Best Pract Res Clin Obstet Gynaecol. 2017 May;41:15-30. doi: 10.1016/j.bpobgyn.2016.08.007. Epub 2016 Oct 3.
Epithelial ovarian tumors are heterogeneous neoplasms primarily classified according to cell type. They are further subdivided into benign, borderline, and malignant (carcinomas), and this subdivision is very important as it correlates with behavior. Borderline ovarian tumors show epithelial proliferation higher than that seen in their benign counterparts and variable nuclear atypia; however, in contrast to carcinomas, there is no destructive stromal invasion, and their prognosis is much better. Ovarian carcinomas are the most common ovarian cancers and the most lethal gynecological malignancies. On the basis of histopathology and molecular genetics, they are divided into five types (high-grade serous (70%), endometrioid (10%), clear cell (10%), mucinous (3%), and low-grade serous carcinomas (<5%)), which are morphologically diverse and account for over 95% of cases. These tumors are essentially distinct diseases, as indicated by differences in epidemiological and genetic risk factors, precursor lesions, patterns of spread, molecular alterations, response to chemotherapy, and prognosis. For a successful specific treatment, reproducible histopathological diagnosis of the tumor cell type is critical.

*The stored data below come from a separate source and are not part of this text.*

(** Calling a stored callable with the reply text. *)
Definition run_callback (env : Env) (cb : callback) (arg : string) (w : VimWindow)
    : result VimWindow :=
  match cb with
  | CbHiddenServerlist => gotservers env (visible_servers arg) w
  | CbGotCwd servername =>
      mret (set_server_cwds (<[servername := arg]> (server_cwds w)) w)
  | CbForeground => mret w
  | CbBufferlist server =>
      if Py.truthy arg then
        '(L, w') ← for_each (bufferlist_row env server)
                     (Py.split ":" <$> Py.split ";" (Py.strip ";" arg)) ([], w);
        mret (do_evt "bufferlist" [PRows L] w')
      else mret w
  | CbCurrentBuffer server =>
      let bn := Py.split "," arg in
      match bn !! 1%nat with
      | Some b1 =>
          '(p, w') ← abspath env server b1 w;
          mret (do_evt "bufferchange" (PStr <$> <[1%nat := p]> bn) w')
      | None => Raise IndexError
      end
  | CbClient tag => mret (call_client tag arg w)
  end.

Definition get_hidden_serverlist (env : Env) (w : VimWindow) : result VimWindow :=
  let '(alive, h) := Hidden.is_alive env (vim_hidden w) in
  let w1 := set_vim_hidden h w in
  if alive then send_expr env (name h) "serverlist()" (Some CbHiddenServerlist) w1
  else mret (set_vim_hidden (Hidden.start env h) w1).

(** [fetch_serverlist] returns [True] so that the timer continues. *)
Definition fetch_serverlist (env : Env) (w : VimWindow) : result (bool * VimWindow) :=
  w' ← get_hidden_serverlist env w;
  mret (true, w').

Definition cb_reply_async (data : string) (w : VimWindow) : result VimWindow :=
  match Py.count "," data with
  | S _ =>
      match Py.split1 "," data with
      | [evt; d] => mret (do_evt evt (PStr <$> Py.split "," d) w)
      | _ => Raise ValueError
      end
  | O => mret (do_log "bad async reply" data 10 w)
  end.

Definition cb_reply (env : Env) (data : string) (w : VimWindow) : result VimWindow :=
  let mdict := parse_message data in
  match mdict !! "t" with
  | None => Raise (KeyError "t")
  | Some t =>
      if decide (t = "r") then
        match mdict !! "s" with
        | None => Raise (KeyError "s")
        | Some s =>
            match callbacks w !! s with
            | Some f =>
                match mdict !! "r" with
                | Some r => run_callback env f r w
                | None => Raise (KeyError "r")
                end
            | None => mret w
            end
        end
      else
        match last (List.filter (Py.startswith "-n") (Py.split Py.NUL data)) with
        | Some field => cb_reply_async (Py.drop 3 field) w
        | None => Raise IndexError
        end
  end.

(** [cb_notify]: [atom] is the event's atom, [message] the data read (and
    deleted) from the window's own "Comm" property. *)
Definition cb_notify (env : Env) (atom : option string) (message : option string)
    (w : VimWindow) : result (bool * VimWindow) :=
  match atom with
  | Some a =>
      if decide (a = "Comm") then
        match message with
        | Some data => w' ← cb_reply env data w; mret (true, w')
        | None => mret (true, w)
        end
      else mret (true, w)
  | None => mret (true, w)
  end.

(** ** The commands built on [send_ex] *)

(** The characters [escape_filename] puts a backslash in front of, in the
    order of its loop: backslash, question mark, star, space, the two
    quotes, opening bracket, tab, dollar. *)
Definition escaped_chars : list ascii :=
  ["\"; "?"; "*"; " "; "'"; "034"; "["; "009"; "$"]%char.

Definition escape_filename (name : string) : string :=
  foldl (λ nm s, Py.replace s (String "\" (String s EmptyString)) nm) name escaped_chars.

Definition close_buffer (env : Env) (server : string) (w : VimWindow) : result VimWindow :=
  send_ex env server "confirm bw" w.

Definition open_file (env : Env) (server name : string) (w : VimWindow)
    : result VimWindow :=
  send_ex env server ("confirm e " +:+ escape_filename name) w.

Definition preview_file (env : Env) (server fn : string) (w : VimWindow)
    : result VimWindow :=
  w1 ← send_ex env server "pc" w;
  w2 ← send_ex env server "set nopreviewwindow" w1;
  send_ex env server ("pedit " +:+ fn) w2.

Definition quit (env : Env) (server : string) (w : VimWindow) : result VimWindow :=
  send_ex env server "q" w.

(** ** Vocabulary of the statements *)

(** The serial is one the protocol can carry. *)
Definition serial_in_range (w : VimWindow) : Prop := 1 ≤ serial w ≤ 65530.

(** Every key of the callback table is the decimal text of such a serial. *)
Definition keys_are_serials (w : VimWindow) : Prop :=
  ∀ k, is_Some (callbacks w !! k) → ∃ n, 1 ≤ n ≤ 65530 ∧ k = Py.fmt_d n.

Definition well_formed (w : VimWindow) : Prop :=
  serial_in_range w ∧ keys_are_serials w.

(** A step that deletes nothing from the callback table: every key is
    still a key, the frames sent so far are still there, and when no frame
    was added the table is the same. *)
Definition table_kept (w w' : VimWindow) : Prop :=
  (∀ k, is_Some (callbacks w !! k) → is_Some (callbacks w' !! k)) ∧
  ∃ sent, comm w' = comm w ++ sent ∧ (sent = [] → callbacks w' = callbacks w).

(** The windows a process can be in: a fresh one, and what sends, inbound
    messages and discovery ticks that return make of it, in any world. *)
Inductive reachable : VimWindow → Prop :=
| reach_init (env : Env) (own_xid : Z) : reachable (do_init env own_xid)
| reach_send (env : Env) (server message : string) (asexpr : bool)
    (cb : option callback) (w w' : VimWindow) :
    reachable w → send_message env server message asexpr cb w = Ok w' → reachable w'
| reach_notify (env : Env) (atom message : option string) (b : bool) (w w' : VimWindow) :
    reachable w → cb_notify env atom message w = Ok (b, w') → reachable w'
| reach_tick (env : Env) (b : bool) (w w' : VimWindow) :
    reachable w → fetch_serverlist env w = Ok (b, w') → reachable w'.

(** What one pass over [name] that puts a backslash in front of every
    character of [escaped_chars] produces. *)
Fixpoint escape_each (name : string) : string :=
  match name with
  | EmptyString => EmptyString
  | String c rest =>
      if bool_decide (c ∈ escaped_chars) then String "\" (String c (escape_each rest))
      else String c (escape_each rest)
  end.

(** The text of a registry entry as a Vim server writes it. *)
Definition registry_entry (wid : Z) (servername : string) : string :=
  Py.fmt_x wid +:+ " " +:+ servername.
Definition cyclic_node_ast : Node :=
  Program_ 74
    [ANode (node "FunctionDeclaration" 0 53
       [("id", Identifier 9 17 "makeNode");
        ("params", AList []);
        ("body", ANode (node "BlockStatement" 19 53
           [("body", AList
              [ANode (node "VariableDeclaration" 21 32
                 [("declarations", AList
                    [ANode (node "VariableDeclarator" 25 31
                       [("id", Identifier 25 26 "n");
                        ("init", ANode (node "ObjectExpression" 29 31
                                          [("properties", AList [])]))])])]);
               ANode (node "ReturnStatement" 33 51
                 [("argument", ANode (node "AssignmentExpression" 40 50
                    [("left", ANode (node "MemberExpression" 40 46
                        [("object", Identifier 40 41 "n");
                         ("property", Identifier 42 46 "self")]));
                     ("right", Identifier 49 50 "n")]))])])]))]);
     ANode (node "VariableDeclaration" 55 74
       [("declarations", AList
          [ANode (node "VariableDeclarator" 59 73
             [("id", Identifier 59 60 "o");
              ("init", ANode (node "CallExpression" 63 73
                 [("callee", Identifier 63 71 "makeNode");
                  ("arguments", AList [])]))])])])].

Definition cyclic_node_f : string :=
  "function makeNode(){ __tracer.enter(" +++ dq +++ "makeNode" +++ dq
  +++ "); try {  __tracer.setLine(1); let n = {};; "
  +++ "__tracer.step(1, { makeNode: (typeof makeNode !== 'undefined' ? makeNode : undefined), "
  +++ "n: (typeof n !== 'undefined' ? n : undefined) }); "
  +++ "__tracer.setLine(1); return (__tracer.step(1, "
  +++ "{ makeNode: (typeof makeNode !== 'undefined' ? makeNode : undefined), "
  +++ "n: (typeof n !== 'undefined' ? n : undefined) }), n.self = n);  "
  +++ "} finally { __tracer.exit(); } }".

Definition cyclic_node_instrumented : string :=
  cyclic_node_f +++ nl +++ nl
  +++ "__tracer.setLine(3); let o = makeNode();; "
  +++ "__tracer.step(3, { makeNode: (typeof makeNode !== 'undefined' ? makeNode : undefined), "
  +++ "o: (typeof o !== 'undefined' ? o : undefined) });".

Definition cyclic_node_program : Program :=
  let f := VFun cyclic_node_f in
  let call_makeNode :=
    instrumented_function "makeNode"
      (seq (perform (SetLine 1))
      (seq (perform_step 1 (VObj [("makeNode", f); ("n", VObj [])]))
      (seq (perform (SetLine 1))
           (perform_step 1 (VObj [("makeNode", f); ("n", VObj [])]))))) in
  seq (perform (SetLine 3))
 (seq call_makeNode
      (perform_step 3 (VObj [("makeNode", f); ("o", VCyclic)]))).

(** A text that pops the stack of the tracer itself. *)
Definition stack_pop : string := "__tracer.stack.pop(); let x = 1;".

Definition stack_pop_ast : Node :=
  Program_ 32
    [ANode (node "ExpressionStatement" 0 21
       [("expression", ANode (node "CallExpression" 0 20
          [("callee", ANode (node "MemberExpression" 0 18
              [("object", ANode (node "MemberExpression" 0 14
                  [("object", Identifier 0 8 "__tracer");
                   ("property", Identifier 9 14 "stack")]));
               ("property", Identifier 15 18 "pop")]));
           ("arguments", AList [])]))]);
     ANode (node "VariableDeclaration" 22 32
       [("declarations", AList
          [ANode (node "VariableDeclarator" 26 31
             [("id", Identifier 26 27 "x"); ("init", Literal 30 31)])])])].

Definition stack_pop_instrumented : string :=
  "__tracer.setLine(1); __tracer.stack.pop();; __tracer.step(1, {  }); "
  +++ "__tracer.setLine(1); let x = 1;; "
  +++ "__tracer.step(1, { x: (typeof x !== 'undefined' ? x : undefined) });".

Definition stack_pop_program : Program :=
  seq (perform (SetLine 1))
 (seq (perform (WriteStack []))
 (seq (perform_step 1 (VObj []))
 (seq (perform (SetLine 1))
      (perform_step 1 (VObj [("x", VNum 1)]))))).

(** A function with an empty body. *)
Definition empty_function : string := "function f(){}".

Definition empty_function_ast : Node :=
  Program_ 14
    [ANode (node "FunctionDeclaration" 0 14
       [("id", Identifier 9 10 "f");
        ("params", AList []);
        ("body", ANode (node "BlockStatement" 12 14 [("body", AList [])]))])].

Definition empty_function_instrumented : string :=
  "function f(){ } finally { __tracer.exit(); }  __tracer.enter(" +++ dq +++ "f" +++ dq +++ "); try { }".

(** The three methods of the console. *)
Definition console_calls : string :=
  "console.log('a');" +++ nl +++ "console.error('b');" +++ nl +++ "console.warn('c');".

Definition console_statement (s e : nat) (method : string) : Value :=
  ANode (node "ExpressionStatement" s (e + 1)
    [("expression", ANode (node "CallExpression" s e
       [("callee", ANode (node "MemberExpression" s (s + 8 + String.length method)
          [("object", Identifier s (s + 7) "console");
           ("property", Identifier (s + 8) (s + 8 + String.length method) method)]));
        ("arguments", AList [Literal (e - 4) (e - 1)])]))]).

Definition console_calls_ast : Node :=
  Program_ 56
    [console_statement 0 16 "log"; console_statement 18 36 "error"; console_statement 38 55 "warn"].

上皮性卵巢肿瘤是异质性肿瘤,主要根据细胞类型进行分类。它们进一步细分为良性、交界性和恶性(癌),这种细分非常重要,因为它与肿瘤行为相关。交界性卵巢肿瘤的上皮增殖高于其良性对应物,且有不同程度的核异型性;然而,与癌不同的是,没有破坏性的间质浸润,其预后要好得多。卵巢癌是最常见的卵巢癌,也是最致命的妇科恶性肿瘤。根据组织病理学和分子遗传学,它们分为五种类型(高级别浆液性癌(70%)、子宫内膜样癌(10%)、透明细胞癌(10%)、黏液性癌(3%)和低级别浆液性癌(<5%)),这些类型形态各异,占病例总数的95%以上。这些肿瘤本质上是不同的疾病,这体现在流行病学和遗传危险因素、前驱病变、扩散模式、分子改变、对化疗的反应以及预后等方面的差异。为了成功进行特异性治疗,对肿瘤细胞类型进行可重复的组织病理学诊断至关重要。